Acaso, de los hombres sólo nos queda la memoria, aunque ya dijo el poeta que también, «el don preclaro de evocar los sueños». De Carlos Ortiz, y gracias a sus amigos, ha quedado una memoria quizás más tangible, más concreta, la proyectada desde esa Fundación que se ha creado en torno a su nombre. Nos lo dice Javier Ortiz, su hermano, en las notas biográficas que adelanta a su libro de versos: «lo apalabramos el mismo día en que, familiares y amigos de San Sebastián, lanzamos sus cenizas al Cantábrico, junto al Peine de los Vientos: publicar sus poemas, hacer una Fundación que lleve su nombre, instituir un premio de poesía -al menos de poesía- que sirva de mínima ayuda a aquéllos a quienes nadie ayuda. La Fundación Carlos Ortiz está en gestación, el premio ya ha sido convocado (y fallado)», y ya ha quedado dicho que, la tercera parte de la promesa, la edición y publicación de sus versos, también.
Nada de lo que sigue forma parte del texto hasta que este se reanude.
(** * Perceptual difference between an input frame and its synthesized
      counterpart (1850_pd.py)

    The script loads two frames, preprocesses them, runs a pretrained
    ResNet-18 in features-only mode on both, and aggregates a per-pixel
    normalised L1 distance over all feature layers; the map is rendered as
    a heatmap and saved.

    Modelling choices.
    - Scalars are exact rationals ([Qc], canonical fractions with Leibniz
      equality).  The rounding of the float32 kernels is not modelled.
    - A tensor is its NCHW shape together with an index function.
    - Python exceptions are the [Raise] branch of [result]; the loops
      thread the map they update through a left monadic fold.
    - The library calls the script makes ([F.interpolate], [F.l1_loss],
      indexing, [zip], [range]) are written out after PyTorch's and
      Python's documented behaviour. *)

From Stdlib Require Import QArith Qcanon Qcabs Qround.
From Stdlib.Strings Require Import Byte Ascii.
From stdpp Require Import base numbers list strings gmap pretty.

Local Open Scope Qc_scope.

(** ** Exceptions and the error monad *)

Inductive exn : Type :=
  | IndexError          (* sequence or tensor index out of range *)
  | RuntimeError        (* PyTorch shape and size checks *)
  | ValueError          (* torchvision argument checks *)
  | FileNotFoundError   (* missing file or missing parent directory *)
  | UnidentifiedImageError (* PIL cannot decode the file *)
  | TypeError           (* matplotlib refuses the shape of the image data *)
  | ZeroDivisionError   (* Python division by zero *)
  | AttributeError.     (* attribute missing on a Python object *)

Inductive result (A : Type) : Type :=
  | Ok (a : A)
  | Raise (e : exn).
Arguments Ok {A} a.
Arguments Raise {A} e.

#[global] Instance result_ret : MRet result := λ A a, Ok a.
#[global] Instance result_bind : MBind result := λ A B f m,
  match m with
  | Ok a => f a
  | Raise e => Raise e
  end.

Definition raises {A} (r : result A) : Prop := ∃ e, r = Raise e.

(** [for x in xs: s = body(s, x)], stopping at the first exception. *)
Fixpoint for_each `{MRet M, MBind M} {S A} (body : S → A → M S) (s : S)
    (xs : list A) : M S :=
  match xs with
  | [] => mret s
  | x :: xs' => s' ← body s x; for_each body s' xs'
  end.

(** Python's [range(n)]. *)
Definition range (n : nat) : list nat := seq 0 n.

(** Python's [zip]: stops at the end of the shorter argument. *)
Fixpoint zip_ {A B} (xs : list A) (ys : list B) : list (A * B) :=
  match xs, ys with
  | x :: xs', y :: ys' => (x, y) :: zip_ xs' ys'
  | _, _ => []
  end.

(** [xs[i]] on a Python sequence (non-negative [i]). *)
Definition getitem {A} (xs : list A) (i : nat) : result A :=
  match xs !! i with
  | Some x => Ok x
  | None => Raise IndexError
  end.

(** ** Scalars *)

Definition Qc_of_nat (n : nat) : Qc := Qc_of_Z (Z.of_nat n).

Definition Qc_half : Qc := Q2Qc (1 # 2).

Definition Qcfloor (x : Qc) : Z := Qfloor (this x).

#[global] Instance Qc_inhabited : Inhabited Qc := populate 0.

Definition Qcsum (xs : list Qc) : Qc := foldr Qcplus 0 xs.

(** ** Tensors *)

(** A 4-D tensor in NCHW layout. *)
Record Tensor : Type := mkTensor {
  size_n : nat;
  size_c : nat;
  size_h : nat;
  size_w : nat;
  item : nat → nat → nat → nat → Qc
}.

(** A 2-D map, as rows of scalars. *)
Abbreviation Map2 := (list (list Qc)).

(** [torch.zeros((height, width))]. *)
Definition zeros (height width : nat) : Map2 :=
  replicate height (replicate width 0).

(** [m[h, w] = v]. *)
Definition setitem2 (m : Map2) (h w : nat) (v : Qc) : result Map2 :=
  match m !! h with
  | Some row =>
      if decide (w < length row)%nat
      then Ok (<[h := <[w := v]> row]> m)
      else Raise IndexError
  | None => Raise IndexError
  end.

(** [t[n, :, h, w]]: the vector of all channels at one position. *)
Definition select_channels (t : Tensor) (n h w : nat) : result (list Qc) :=
  if decide (n < size_n t ∧ h < size_h t ∧ w < size_w t)%nat
  then Ok ((λ c, item t n c h w) <$> seq 0 (size_c t))
  else Raise IndexError.

(** ** [F.interpolate(..., mode='bilinear', align_corners=False)] *)

(** Source coordinate of the centre of output pixel [dst]; negative
    coordinates are clamped to 0. *)
Definition area_pixel_compute_source_index (scale : Qc) (dst : nat) : Qc :=
  let src := scale * (Qc_of_nat dst + Qc_half) - Qc_half in
  if decide (src < 0) then 0 else src.

(** [min(max(x, 0), 1)], the guard on the interpolation weight. *)
Definition clamp01 (x : Qc) : Qc :=
  if decide (x < 0) then 0 else if decide (1 < x) then 1 else x.

(** The two source indices along one axis and their weights. *)
Definition compute_source_index_and_lambda (input_size output_size dst : nat)
  : nat * nat * Qc * Qc :=
  if decide (output_size = input_size) then (dst, dst, 1, 0)
  else
    let scale := Qc_of_nat input_size / Qc_of_nat output_size in
    let real := area_pixel_compute_source_index scale dst in
    let i0 := Nat.min (Z.to_nat (Qcfloor real)) (input_size - 1) in
    let lambda1 := clamp01 (real - Qc_of_nat i0) in
    let i1 := if decide (i0 < input_size - 1)%nat then S i0 else i0 in
    (i0, i1, 1 - lambda1, lambda1).

(** One output sample of the bilinear kernel. *)
Definition bilinear_at (input : Tensor) (height width : nat)
    (n c h w : nat) : Qc :=
  let '(h0, h1, h0lambda, h1lambda) :=
    compute_source_index_and_lambda (size_h input) height h in
  let '(w0, w1, w0lambda, w1lambda) :=
    compute_source_index_and_lambda (size_w input) width w in
  h0lambda * (w0lambda * item input n c h0 w0 + w1lambda * item input n c h0 w1)
  + h1lambda * (w0lambda * item input n c h1 w0 + w1lambda * item input n c h1 w1).

(** The resize itself.  PyTorch rejects an input with no channels or no
    spatial extent, and a requested size that is not positive; an empty
    batch is accepted. *)
Definition interpolate (input : Tensor) (size : nat * nat) : result Tensor :=
  let '(height, width) := size in
  if decide (0 < size_c input ∧ 0 < size_h input ∧ 0 < size_w input
             ∧ 0 < height ∧ 0 < width)%nat
  then Ok {| size_n := size_n input; size_c := size_c input;
             size_h := height; size_w := width;
             item := bilinear_at input height width |}
  else Raise RuntimeError.

(** ** [F.l1_loss(input, target, reduction='sum')] on vectors *)

(** [torch.broadcast_tensors] on two 1-D tensors: equal lengths pass, a
    length-1 side is expanded, anything else is rejected. *)
Definition broadcast_tensors (x y : list Qc) : result (list Qc * list Qc) :=
  if decide (length x = length y) then Ok (x, y)
  else match x, y with
       | x0 :: nil, _ => Ok (replicate (length y) x0, y)
       | _, y0 :: nil => Ok (x, replicate (length x) y0)
       | _, _ => Raise RuntimeError
       end.

Definition l1_loss_sum (input target : list Qc) : result Qc :=
  '(x, y) ← broadcast_tensors input target;
  Ok (Qcsum (zip_with (λ a b, Qcabs (a - b)) x y)).

(** ** The aggregation (lines 97-115) *)

(** Body of the innermost loop, for one pair of layers at pixel (h, w). *)
Definition pixel_difference (height width h w : nat)
    (fm_input fm_synthesized : Tensor) : result Qc :=
  fm_input_resized ← interpolate fm_input (height, width);
  fm_synthesized_resized ← interpolate fm_synthesized (height, width);
  let num_elements := size_c fm_input_resized in
  x ← select_channels fm_input_resized 0 h w;
  y ← select_channels fm_synthesized_resized 0 h w;
  loss ← l1_loss_sum x y;
  Ok (loss / Qc_of_nat num_elements).

(** The loop over the zipped layers, from the accumulator 0. *)
Definition perceptual_difference (feature_maps_input
    feature_maps_synthesized : list Tensor) (height width h w : nat)
  : result Qc :=
  for_each (λ acc '(fm_input, fm_synthesized),
              d ← pixel_difference height width h w fm_input fm_synthesized;
              Ok (acc + d))
           0 (zip_ feature_maps_input feature_maps_synthesized).

(** The two pixel loops, filling the zero-initialised map in place. *)
Definition perceptual_difference_per_pixel (feature_maps_input
    feature_maps_synthesized : list Tensor) : result Map2 :=
  fm0 ← getitem feature_maps_input 0;
  let height := size_h fm0 in
  let width := size_w fm0 in
  for_each (λ pd h,
     for_each (λ pd w,
        v ← perceptual_difference feature_maps_input
              feature_maps_synthesized height width h w;
        setitem2 pd h w v)
       pd (range width))
    (zeros height width) (range height).

(** ** The aggregation as the specification words it *)

#[global] Instance Tensor_inhabited : Inhabited Tensor :=
  populate (mkTensor 0 0 0 0 (λ _ _ _ _, 0)).

(** Layer [l]'s term at pixel (h, w): the sum over the channels of the
    absolute difference of the two resampled layers, divided by the
    channel count. *)
Definition layer_score (a b : Tensor) (height width h w : nat) : Qc :=
  Qcsum ((λ c, Qcabs (bilinear_at a height width 0 c h w
                      - bilinear_at b height width 0 c h w))
           <$> seq 0 (size_c a))
  / Qc_of_nat (size_c a).

(** The sum of the layer terms over the layer indices [0, L), from 0. *)
Definition aggregate_score (A B : list Tensor) (height width h w : nat) : Qc :=
  foldl (λ acc l, acc + layer_score (A !!! l) (B !!! l) height width h w)
        0 (seq 0 (length A)).

(** Spatial shape of layer 0 of a sequence. *)
Definition ref_shape (A : list Tensor) : nat * nat :=
  match A with
  | fm0 :: _ => (size_h fm0, size_w fm0)
  | [] => (0%nat, 0%nat)
  end.

(** The entry of a map at (h, w), when there is one. *)
Definition map_at (m : Map2) (h w : nat) : option Qc :=
  row ← m !! h; row !! w.

Definition map_shape (m : Map2) (height width : nat) : Prop :=
  length m = height ∧ Forall (λ row, length row = width) m.

(** A layer with a batch entry, a channel and a pixel. *)
Definition nonempty_layer (t : Tensor) : Prop :=
  (0 < size_n t ∧ 0 < size_c t ∧ 0 < size_h t ∧ 0 < size_w t)%nat.

(** The layer/channel invariant: the same number of layers, and the same
    channel count in corresponding layers. *)
Definition layer_invariant (A B : list Tensor) : Prop :=
  Forall2 (λ a b, nonempty_layer a ∧ nonempty_layer b ∧ size_c a = size_c b)
          A B.

(** Valid inputs of the aggregation: at least one layer, and the
    invariant. *)
Definition valid_inputs (A B : list Tensor) : Prop :=
  A ≠ [] ∧ layer_invariant A B.

(** The table of the aggregate scores over a shape. *)
Definition score_table (A B : list Tensor) (height width : nat) : Map2 :=
  (λ h, (λ w, aggregate_score A B height width h w) <$> range width)
    <$> range height.

(** ** The hoisted aggregation (design note: resize once per layer) *)

(** Every layer pair resized once, before the pixel loops. *)
Definition resize_layers (A B : list Tensor) (height width : nat)
  : result (list (Tensor * Tensor)) :=
  mapM (λ '(fm_input, fm_synthesized),
          fm_input_resized ← interpolate fm_input (height, width);
          fm_synthesized_resized ← interpolate fm_synthesized (height, width);
          Ok (fm_input_resized, fm_synthesized_resized))
       (zip_ A B).

(** The layer loop at one pixel, indexing into the resized layers. *)
Definition perceptual_difference_hoisted (resized : list (Tensor * Tensor))
    (h w : nat) : result Qc :=
  for_each (λ acc '(fm_input_resized, fm_synthesized_resized),
              let num_elements := size_c fm_input_resized in
              x ← select_channels fm_input_resized 0 h w;
              y ← select_channels fm_synthesized_resized 0 h w;
              loss ← l1_loss_sum x y;
              Ok (acc + loss / Qc_of_nat num_elements))
           0 resized.

Definition perceptual_difference_per_pixel_hoisted (feature_maps_input
    feature_maps_synthesized : list Tensor) : result Map2 :=
  fm0 ← getitem feature_maps_input 0;
  let height := size_h fm0 in
  let width := size_w fm0 in
  resized ← resize_layers feature_maps_input feature_maps_synthesized
              height width;
  for_each (λ pd h,
     for_each (λ pd w,
        v ← perceptual_difference_hoisted resized h w;
        setitem2 pd h w v)
       pd (range width))
    (zeros height width) (range height).

(** ** Preprocessing (lines 24-40) *)

(** A decoded image in mode RGB: three 8-bit bands, addressed by column,
    row and band. *)
Record Image : Type := mkImage {
  im_width : nat;
  im_height : nat;
  getpixel : nat → nat → nat → byte
}.

(** A 3-D tensor in CHW layout. *)
Record Tensor3 : Type := mkTensor3 {
  dim_c : nat;
  dim_h : nat;
  dim_w : nat;
  item3 : nat → nat → nat → Qc
}.

Definition imagenet_mean : list Qc :=
  [Q2Qc (485 # 1000); Q2Qc (456 # 1000); Q2Qc (406 # 1000)].
Definition imagenet_std : list Qc :=
  [Q2Qc (229 # 1000); Q2Qc (224 # 1000); Q2Qc (225 # 1000)].

(** [transforms.ToTensor()]: CHW layout, intensities scaled by 1/255. *)
Definition ToTensor (img : Image) : Tensor3 :=
  mkTensor3 3 (im_height img) (im_width img)
    (λ c y x, Qc_of_nat (Byte.to_nat (getpixel img x y c)) / Qc_of_nat 255).

(** A per-channel statistic; a one-element list is broadcast over the
    channels. *)
Definition channel_stat (stats : list Qc) (c : nat) : Qc :=
  match stats with
  | s :: nil => s
  | _ => stats !!! c
  end.

(** [transforms.Normalize(mean, std)]: a zero deviation is refused, and
    the statistics have to broadcast onto the channels in place. *)
Definition Normalize (mean std : list Qc) (t : Tensor3) : result Tensor3 :=
  if decide (Exists (λ s, s = 0) std) then Raise ValueError
  else if decide ((length mean = dim_c t ∨ length mean = 1%nat)
                  ∧ (length std = dim_c t ∨ length std = 1%nat))
  then Ok (mkTensor3 (dim_c t) (dim_h t) (dim_w t)
             (λ c y x, (item3 t c y x - channel_stat mean c)
                       / channel_stat std c))
  else Raise RuntimeError.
Del premio convocado y fallado ha de decirse que el ganador fue Ángel L. Prieto de Paula, con su obra «Ortigia». El autor es un salmantino de veintinueve años, actualmente catedrático de Literatura de Enseñanza Media en Villena (Alicante), según fallo otorgado el 24 de enero del presente año en Madrid, por un jurado compuesto por Claudio Rodríguez, Ana María Moix, Jesús Múnarriz, Javier Ortiz y Jesús Batlló. El accésit lo obtuvo el libro «La nada disponible» de Fernando Garcín Roméu y Rosa-Ángeles Fernández.
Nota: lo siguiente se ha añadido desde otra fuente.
(** C5.  Appending the traffic of [B] to that of [A]: both empty stays
    empty; [A] empty and [B] not, one "unknown" entry per edge of [A]
    comes before the values of [B]; [A] not empty and [B] empty, one
    "unknown" entry per edge of [B] is padded on; both non-empty, the
    arrays are concatenated.  A non-empty merged array has one entry less
    than the merged path has vertices. *)
Theorem AppendRoute_traffic (A B : Route) :
  MergePre A B ->
  exists R,
    AppendRoute A B = Ok R /\
    (m_traffic A = [] -> m_traffic B = [] -> m_traffic R = []) /\
    (m_traffic A = [] -> m_traffic B <> [] ->
     m_traffic R = repeat Unknown (GetSize (m_poly A) - 1) ++ m_traffic B) /\
    (m_traffic A <> [] -> m_traffic B = [] ->
     m_traffic R = m_traffic A ++ repeat Unknown (GetSize (m_poly B) - 1)) /\
    (m_traffic A <> [] -> m_traffic B <> [] ->
     m_traffic R = m_traffic A ++ m_traffic B) /\
    (m_traffic R <> [] -> length (m_traffic R) = GetSize (m_poly R) - 1).
Proof.
  intros Hpre.
  destruct (AppendRoute_ok A B Hpre) as (R & HR & Hp & _ & _ & _ & Htr).
  destruct Hpre as (Hv & HtA & HtB & _).
  assert (HvB : 0 < GetSize (m_poly B)) by (apply Nat.ltb_lt; exact Hv).
  exists R. split; [exact HR|]. rewrite Htr. unfold merged_traffic.
  assert (HnzA : m_traffic A <> [] -> (GetSize (m_poly A) - 1 =? 0) = false
                                     /\ length (m_traffic A) = GetSize (m_poly A) - 1).
  { intros Hne. destruct HtA as [H|H]; [congruence|].
    assert (0 < length (m_traffic A)) by (destruct (m_traffic A); [congruence | cbn; lia]).
    split; [apply Nat.eqb_neq|]; lia. }
  assert (HlenB : m_traffic B <> [] -> length (m_traffic B) = GetSize (m_poly B) - 1).
  { intros Hne. destruct HtB as [H|H]; [congruence | lia]. }
  split; [|split; [|split; [|split]]].
  - intros -> ->. reflexivity.
  - intros -> Hb. rewrite (empty_false _ Hb). cbn [empty andb].
    destruct (Nat.eqb_spec (GetSize (m_poly A) - 1) 0) as [->|_]; reflexivity.
  - intros Ha ->. rewrite (empty_false _ Ha). cbn [empty andb].
    destruct (HnzA Ha) as [-> _]. reflexivity.
  - intros Ha Hb. rewrite (empty_false _ Ha), (empty_false _ Hb). cbn [andb].
    destruct (HnzA Ha) as [-> _]. reflexivity.
  - assert (HszR : GetSize (m_poly R) = GetSize (m_poly A) - 1 + GetSize (m_poly B)).
    { unfold GetSize. rewrite Hp, length_app, length_removelast'. reflexivity. }
    rewrite HszR.
    destruct (m_traffic A) as [|a ta] eqn:Ea; destruct (m_traffic B) as [|b tb] eqn:Eb;
      cbn [empty andb]; intros Hne; try congruence.
    + specialize (HlenB ltac:(discriminate)).
      destruct (Nat.eqb_spec (GetSize (m_poly A) - 1) 0) as [Hz|Hnz].
      * lia.
      * rewrite length_app, repeat_length. lia.
    + destruct (HnzA ltac:(discriminate)) as [-> Hl].
      rewrite length_app, repeat_length. lia.
    + destruct (HnzA ltac:(discriminate)) as [-> Hl].
      specialize (HlenB ltac:(discriminate)). rewrite length_app. lia.
Qed.
(** * govendor, package [rewrite]: the vendoring commands of command.go

    A shallow embedding of [rewrite/command.go]: the status enumeration and
    its printing, the ordering used by [CmdList], and the commands
    [CmdInit], [CmdList], [CmdAdd], [CmdUpdate] and [CmdRemove] written in a
    small state monad over the file system; followed by the properties of
    these definitions.

    Conventions.  A Go [byte] or [int] is a [Z]; a Go [string] is a
    [string] (a sequence of 8-bit characters); a Go [map] is a [gmap].  The
    model fixes the Unix build, where [filepath.Separator] is ['/'] and
    package [path/filepath] joins and cleans paths as package [path] does. *)

From Stdlib Require Import ZArith Ascii String List Lia Bool.
From stdpp Require Import base tactics option list sorting gmap strings.
From Equations Require Import Equations.

Local Open Scope string_scope.
Local Open Scope Z_scope.

(** ** ListStatus *)

(** [type ListStatus byte]. *)
Definition ListStatus : Type := Z.

(** The values a [byte] can take. *)
Definition is_byte (b : Z) : Prop := 0 <= b < 256.

Definition StatusUnknown : ListStatus := 0.
Definition StatusMissing : ListStatus := 1.
Definition StatusStd : ListStatus := 2.
Definition StatusLocal : ListStatus := 3.
Definition StatusExternal : ListStatus := 4.
Definition StatusInternal : ListStatus := 5.
Definition StatusUnused : ListStatus := 6.

(** [func (ls ListStatus) String() string]: the cases of the [switch] are
    tried in order; falling out of it returns the empty string. *)
Definition ListStatus_String (ls : ListStatus) : string :=
  if ls =? StatusUnknown then "?"
  else if ls =? StatusMissing then "m"
  else if ls =? StatusStd then "s"
  else if ls =? StatusLocal then "l"
  else if ls =? StatusExternal then "e"
  else if ls =? StatusInternal then "i"
  else if ls =? StatusUnused then "u"
  else "".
Nos queda, de esta manera, gracias a las gestiones de sus amigos, el perfil y la memoria de un poeta que vivió entre nosotros, y que, un poco a la manera de los elegidos, murió joven, en la carretera, que es la enfermedad de nuestro tiempo, ahora hace un año, bajo el imperio inapelable del destino....
Jaime Aizpitarte, El Diario Vasco. 20 de mayo de 1985. Subido a "Desde Jamaica" el 24 de enero de 2021.